Exercise aim: Check each line of the entries below for the string "mkFA"; copy every line where it appears.
# # # # # # #
Lemma fa_alloc_contiguous_spec (fa : FrameAllocator) (pages : Z) :
  wf fa → 0 < pages < U64 →
  ∃ r fa', fa_alloc_contiguous fa pages = Ret (r, fa') ∧ wf fa' ∧
    match r with
    | Some p => ∃ idx, p = idx * 4096 ∧ 0 ≤ idx ∧ run_free fa idx pages ∧
        (∀ i, 0 ≤ i < idx → ¬ run_free fa i pages) ∧
        ∀ j, free fa' j ↔ free fa j ∧ ¬ (idx ≤ j < idx + pages)
    | None => fa' = fa ∧ ∀ i, 0 ≤ i → ¬ run_free fa i pages
    end.
Proof.
  intros Hwf Hp. unfold fa_alloc_contiguous. rewrite decide_False by lia.
  pose proof Hwf as (Hc & _). change (2 ^ 52) with 4503599627370496 in Hc.
  pose (Q := λ res : option Z * FrameAllocator, wf res.2 ∧
    match res.1 with
    | Some p => ∃ idx, p = idx * 4096 ∧ 0 ≤ idx ∧ run_free fa idx pages ∧
        (∀ i, 0 ≤ i < idx → ¬ run_free fa i pages) ∧
        ∀ j, free res.2 j ↔ free fa j ∧ ¬ (idx ≤ j < idx + pages)
    | None => res.2 = fa ∧ ∀ i, 0 ≤ i → ¬ run_free fa i pages
    end).
  assert (returns (loop (Z.to_nat (frame_count fa) + 2) (contiguous_body fa pages) 0) Q)
    as ([r fa'] & Hr & HQ)%returns_eq; [|by exists r, fa'].
  apply (returns_loop (λ idx, 0 ≤ idx ≤ frame_count fa ∧ (idx = 0 ∨ pages ≤ frame_count fa) ∧
      ∀ i, 0 ≤ i < idx → ¬ run_free fa i pages)
    (λ idx, Z.to_nat (frame_count fa + 1 - idx))); [|split_and!; lia|lia].
  intros idx (Hidx & Hno & Hmin).
  destruct (contiguous_body_spec fa pages idx Hwf Hp Hidx Hno) as (r & -> & Hr). simpl.
  destruct r as [idx'|[[p|] fa']].
  - destruct Hr as (-> & Hfit & Hnr). split; [|lia]. split_and!; [lia..|].
    intros i Hi. destruct (decide (i = idx)) as [->|]; [done|]. apply Hmin. lia.
  - destruct Hr as (-> & Hrf & Hwf' & Hfree). split; [done|]. exists idx. by split_and!; [|lia|..].
  - destruct Hr as (-> & Hbig). split; [done|]. split; [done|]. intros i Hi Hrf.
    destruct (decide (i < idx)); [apply (Hmin i); [lia|done]|].
    destruct (Hrf (i + pages - 1)) as [? _]; lia.
Qed.

(** [free_frame] adds exactly the frame of the given address; an address at or above the end
    of the managed range is ignored. *)
Lemma free_frame_spec (fa : FrameAllocator) (paddr : Z) :
  wf fa → 0 ≤ paddr →
  ∃ fa', fa_free_frame fa paddr = Ret fa' ∧ wf fa' ∧
    ∀ j, free fa' j ↔ free fa j ∨ (j = paddr / 4096 ∧ j < frame_count fa).
Proof.
  intros Hwf Hp. pose proof (wf_capacity fa Hwf). pose proof Hwf as (Hc & _ & Hu).
  assert (0 ≤ paddr / 4096) by (apply Z.div_pos; lia).
  unfold fa_free_frame, PAGE_SIZE. case_decide as Hd.
  - destruct (clear_bit_spec fa Hu (paddr / 4096) ltac:(lia)) as (fa' & -> & Hs & Hu' & Hb).
    exists fa'. split; [done|]. split; [by eapply wf_same_shape|]. intros j. unfold free.
    destruct Hs as (-> & _). split.
    + intros [Hj Hbj]. rewrite Hb in Hbj by lia. case_decide; [right; lia|by left].
    + intros [[Hj Hbj]|[-> Hj]]; (split; [lia|]); rewrite Hb by lia; by case_decide.
  - exists fa. split; [done|]. split; [done|]. intros j. split; [auto|]. intros [?|[-> ?]]; [done|lia].
Qed.

(** ** Histories: no frame is handed out twice *)
Inductive op := OpAlloc | OpContiguous (pages : Z) | OpFree (frame : Z).

(** The allocator together with the frames its clients own.  Clients free only frames they
    own. *)
Record history := mkHist { alloc_st : FrameAllocator; owned : list Z }.

Inductive history_step : history → history → Prop :=
| step_alloc fa fa' p own :
    fa_alloc_frame fa = Ret (Some p, fa') →
    history_step (mkHist fa own) (mkHist fa' (p / 4096 :: own))
| step_alloc_none fa fa' own :
    fa_alloc_frame fa = Ret (None, fa') →
    history_step (mkHist fa own) (mkHist fa' own)
| step_contiguous fa fa' p pages own :
    0 < pages < U64 →
    fa_alloc_contiguous fa pages = Ret (Some p, fa') →
    history_step (mkHist fa own) (mkHist fa' (seqZ (p / 4096) pages ++ own))
| step_contiguous_none fa fa' pages own :
    0 < pages < U64 →
    fa_alloc_contiguous fa pages = Ret (None, fa') →
    history_step (mkHist fa own) (mkHist fa' own)
| step_free fa fa' i own1 own2 :
    fa_free_frame fa (i * 4096) = Ret fa' →
    history_step (mkHist fa (own1 ++ i :: own2)) (mkHist fa' (own1 ++ own2)).

Definition history_inv (h : history) : Prop :=
  wf (alloc_st h) ∧ NoDup (owned h) ∧
  (∀ i, i ∈ owned h → 0 ≤ i < frame_count (alloc_st h) ∧ ¬ free (alloc_st h) i).

Lemma free_in_range fa j : free fa j → 0 ≤ j.
Proof. intros [? _]. lia. Qed.

Lemma frame_count_preserved fa fa' :
  (∀ r, fa_alloc_frame fa = Ret (r, fa') → frame_count fa' = frame_count fa) ∧
  (∀ p, fa_free_frame fa p = Ret fa' → frame_count fa' = frame_count fa).
Proof.
  assert (∀ fa idx fa', set_bit fa idx = Ret fa' → frame_count fa' = frame_count fa) as Hset.
  { intros a idx a' (w & _ & (bm & _ & [= <-])%bind_ret_inv)%bind_ret_inv. done. }
  assert (∀ fa idx fa', clear_bit fa idx = Ret fa' → frame_count fa' = frame_count fa) as Hclr.
  { intros a idx a' (w & _ & (bm & _ & [= <-])%bind_ret_inv)%bind_ret_inv. done. }
  split.
  - intros r ([i|] & _ & H)%bind_ret_inv; [|by simplify_eq].
    apply bind_ret_inv in H as (x & Hx & [= _ <-]). by eapply Hset.
  - intros p. unfold fa_free_frame. case_decide; [apply Hclr|by intros [= <-]].
Qed.

Lemma iter_set_count n lo fa fa' :
  iter_from n lo (λ bit fa, set_bit fa bit) fa = Ret fa' → frame_count fa' = frame_count fa.
Proof.
  revert lo fa. induction n as [|n IH]; intros lo fa; simpl; [by intros [= <-]|].
  intros (x & (w & _ & (bm & _ & [= <-])%bind_ret_inv)%bind_ret_inv & Hx)%bind_ret_inv.
  by apply IH in Hx.
Qed.

Lemma contiguous_count fa pages r fa' :
  fa_alloc_contiguous fa pages = Ret (r, fa') → frame_count fa' = frame_count fa.
Proof.
  unfold fa_alloc_contiguous. case_decide; [by intros [= _ <-]|]. intros Hl.
  apply (loop_inv (λ _, True) _ (λ res, frame_count res.2 = frame_count fa)) in Hl; [done| |done].
  intros idx res _. unfold contiguous_body. case_decide; [|by intros [= <-]].
  intros ([i|] & _ & Hres)%bind_ret_inv; [by simplify_eq|].
  apply bind_ret_inv in Hres as (x & Hx & [= <-]). by apply iter_set_count in Hx.
Qed.

Lemma history_step_inv h h' : history_step h h' → history_inv h → history_inv h'.
Proof.
  destruct 1 as [fa fa' p own Hop|fa fa' own Hop|fa fa' p pages own Hpg Hop
    |fa fa' pages own Hpg Hop|fa fa' i own1 own2 Hop]; intros (Hwf & Hnd & Hown); simpl in *.
  - destruct (fa_alloc_frame_spec fa Hwf) as (r & fa'' & Hr & Hwf' & Hspec).
    rewrite Hop in Hr. injection Hr as <- <-. destruct Hspec as (idx & -> & Hfree & _ & Hch).
    rewrite Z.div_mul by lia. pose proof (proj1 (frame_count_preserved fa fa') _ Hop) as Hc.
    split_and!; [done| |]; simpl.
    + constructor; [|done]. intros Hin. by apply Hown in Hin as [_ []].
    + intros i Hi. rewrite Hc, Hch. apply elem_of_cons in Hi as [->|Hi].
      * split; [by destruct Hfree|]. by intros [_ ?].
      * destruct (Hown i Hi). split; [done|]. by intros [? _].
  - destruct (fa_alloc_frame_spec fa Hwf) as (r & fa'' & Hr & Hwf' & Hspec).
    rewrite Hop in Hr. injection Hr as <- <-. destruct Hspec as [-> _]. by split_and!.
  - destruct (fa_alloc_contiguous_spec fa pages Hwf Hpg) as (r & fa'' & Hr & Hwf' & Hspec).
    rewrite Hop in Hr. injection Hr as <- <-.
    destruct Hspec as (idx & -> & Hidx & Hrun & _ & Hch).
    rewrite Z.div_mul by lia. pose proof (contiguous_count _ _ _ _ Hop) as Hc.
    split_and!; [done| |]; simpl.
    + apply NoDup_app. split_and!; [apply NoDup_seqZ| |done].
      intros i Hi%elem_of_seqZ Hin. apply Hown in Hin as [_ []]. by apply Hrun.
    + intros i Hi. rewrite Hc, Hch. apply elem_of_app in Hi as [Hi%elem_of_seqZ|Hi].
      * split; [by destruct (Hrun i)|]. by intros [_ ?].
      * destruct (Hown i Hi). split; [done|]. by intros [? _].
  - destruct (fa_alloc_contiguous_spec fa pages Hwf Hpg) as (r & fa'' & Hr & Hwf' & Hspec).
    rewrite Hop in Hr. injection Hr as <- <-. destruct Hspec as [-> _]. by split_and!.
  - assert (0 ≤ i < frame_count fa) as Hi by (apply Hown; set_solver).
    destruct (free_frame_spec fa (i * 4096) Hwf ltac:(lia)) as (fa'' & Hr & Hwf' & Hch).
    rewrite Hop in Hr. injection Hr as <-. rewrite Z.div_mul in Hch by lia.
    pose proof (proj2 (frame_count_preserved fa fa') _ Hop) as Hc.
    apply NoDup_app in Hnd as (Hn1 & Hdis & [Hni Hn2]%NoDup_cons).
    split_and!; [done| |]; simpl.
    + apply NoDup_app. split_and!; [done| |done]. intros j ? ?. apply (Hdis j); set_solver.
    + intros j Hj. rewrite Hc, Hch. destruct (Hown j ltac:(set_solver)) as [? Hnf].
      split; [done|]. intros [?|[-> _]]; [done|]. apply elem_of_app in Hj as [Hj|Hj]; [|done].
      apply (Hdis i Hj). set_solver.
Qed.

Lemma history_steps_inv h h' : rtc history_step h h' → history_inv h → history_inv h'.
Proof. induction 1; eauto using history_step_inv. Qed.

Definition demo_fa : FrameAllocator := mkFA 70 0x1000 [U64_MAX - 6; U64_MAX].

Lemma demo_fa_wf : wf demo_fa.
Proof. repeat split; repeat constructor; done. Qed.

(** [alloc_frame] is a lowest-first allocator over the set of free frames: it returns the
    physical address of the lowest free frame and takes exactly that frame out of the free
    set, or, when no frame is free, returns [None] and changes nothing.  It never panics and
    leaves the lock released. *)
Theorem alloc_frame_lowest (fa : FrameAllocator) :
  wf fa →
  ∃ r fa', alloc_frame (mkLock false (Some fa)) = Ret (r, mkLock false (Some fa')) ∧ wf fa' ∧
    match r with
    | Some p => ∃ idx, p = idx * 4096 ∧ free fa idx ∧ (∀ j, free fa j → idx ≤ j) ∧
        ∀ j, free fa' j ↔ free fa j ∧ j ≠ idx
    | None => fa' = fa ∧ ∀ j, ¬ free fa j
    end.
Proof.
  intros Hwf. destruct (fa_alloc_frame_spec fa Hwf) as (r & fa' & Ha & Hwf' & Hspec).
  exists r, fa'. split; [|done]. apply with_lock_ret; [done|]. simpl. by rewrite Ha.
Qed.

Lemma alloc_frame_lowest_witness :
  ∃ r fa', alloc_frame (mkLock false (Some demo_fa)) = Ret (r, mkLock false (Some fa')) ∧
    r = Some 0x1000 ∧ wf fa'.
Proof.
  destruct (alloc_frame_lowest demo_fa demo_fa_wf) as (r & fa' & Ha & Hwf & _).
  exists r, fa'. split; [exact Ha|]. split; [|exact Hwf].
  vm_compute in Ha. congruence.
Defined.

(** [alloc_contiguous] is first-fit: it returns the start of the first run of [pages]
    free frames and takes exactly that run out of the free set; it returns [None], changing
    nothing, only when no such run exists.  The search always ends, for every positive
    [pages] a [usize] can hold, never panics and leaves the lock released. *)
Theorem alloc_contiguous_first_fit (fa : FrameAllocator) (pages : Z) :
  wf fa → 0 < pages < U64 →
  ∃ r fa', alloc_contiguous pages (mkLock false (Some fa))
           = Ret (r, mkLock false (Some fa')) ∧ wf fa' ∧
    match r with
    | Some p => ∃ idx, p = idx * 4096 ∧ 0 ≤ idx ∧ run_free fa idx pages ∧
        (∀ i, 0 ≤ i < idx → ¬ run_free fa i pages) ∧
        ∀ j, free fa' j ↔ free fa j ∧ ¬ (idx ≤ j < idx + pages)
    | None => fa' = fa ∧ ∀ i, 0 ≤ i → ¬ run_free fa i pages
    end.
Proof.
  intros Hwf Hp. destruct (fa_alloc_contiguous_spec fa pages Hwf Hp)
    as (r & fa' & Ha & Hwf' & Hspec).
  exists r, fa'. split; [|done]. apply with_lock_ret; [done|]. simpl. by rewrite Ha.
Qed.

Lemma alloc_contiguous_first_fit_witness :
  ∃ r fa', alloc_contiguous 2 (mkLock false (Some demo_fa))
           = Ret (r, mkLock false (Some fa')) ∧ r = Some 0x1000 ∧ wf fa'.
Proof.
  destruct (alloc_contiguous_first_fit demo_fa 2 demo_fa_wf ltac:(lia))
    as (r & fa' & Ha & Hwf & _).
  exists r, fa'. split; [exact Ha|]. split; [|exact Hwf].
  vm_compute in Ha. congruence.
Defined.

(** C33. No frame is ever owned twice: starting from a well-formed allocator with no owner,
    after any sequence of allocations (single or contiguous) and frees of owned frames, the
    owned frames are pairwise distinct, in range, and none of them is free. *)
Theorem history_no_double_alloc (fa : FrameAllocator) (h : history) :
  wf fa → rtc history_step (mkHist fa []) h →
  NoDup (owned h) ∧ ∀ i, i ∈ owned h → 0 ≤ i < frame_count (alloc_st h) ∧ ¬ free (alloc_st h) i.
Proof.
  intros Hwf Hsteps. cut (history_inv h); [by intros (_ & ? & ?)|].
  assert (history_inv (mkHist fa [])) as Hinv.
  { split_and!; [done|constructor|set_solver]. }
  by eapply history_steps_inv.
Qed.

Lemma history_no_double_alloc_witness :
  ∃ h, rtc history_step (mkHist demo_fa []) h ∧ owned h = [2; 1] ∧ NoDup (owned h).
Proof.
  eexists. assert (rtc history_step (mkHist demo_fa [])
    (mkHist (mkFA 70 0x1000 [U64_MAX; U64_MAX]) [2; 1])) as Hr.
  { eapply rtc_l; [apply (step_alloc _ (mkFA 70 0x1000 [U64_MAX - 4; U64_MAX]) 0x1000);
      vm_compute; reflexivity|].
    eapply rtc_l; [apply (step_alloc _ (mkFA 70 0x1000 [U64_MAX; U64_MAX]) 0x2000);
      vm_compute; reflexivity|]. apply rtc_refl. }
  split; [exact Hr|]. split; [reflexivity|].
  exact (proj1 (history_no_double_alloc demo_fa _ demo_fa_wf Hr)).
Defined.

(** ** Initialization *)

(** Frame [idx] lies in a usable region. *)
Definition usable_frame (map : NormalizedMap) (idx : Z) : Prop :=
  ∃ r, r ∈ map ∧ kind r = UsableRam ∧ start r / 4096 ≤ idx < end_ r / 4096.
#[export] Instance usable_frame_dec map idx : Decision (usable_frame map idx).
Proof.
  destruct (decide (Exists (λ r, kind r = UsableRam ∧
    start r / 4096 ≤ idx < end_ r / 4096) map)) as [H|H].
  - left. apply Exists_exists in H as (r & ? & ? & ?). by exists r.
  - right. intros (r & ? & ? & ?). apply H, Exists_exists. by exists r.
Defined.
# # # # # # #
Written response:
Definition demo_fa : FrameAllocator := mkFA 70 0x1000 [U64_MAX - 6; U64_MAX].
    (mkHist (mkFA 70 0x1000 [U64_MAX; U64_MAX]) [2; 1])) as Hr.
  { eapply rtc_l; [apply (step_alloc _ (mkFA 70 0x1000 [U64_MAX - 4; U64_MAX]) 0x1000);
    eapply rtc_l; [apply (step_alloc _ (mkFA 70 0x1000 [U64_MAX; U64_MAX]) 0x2000);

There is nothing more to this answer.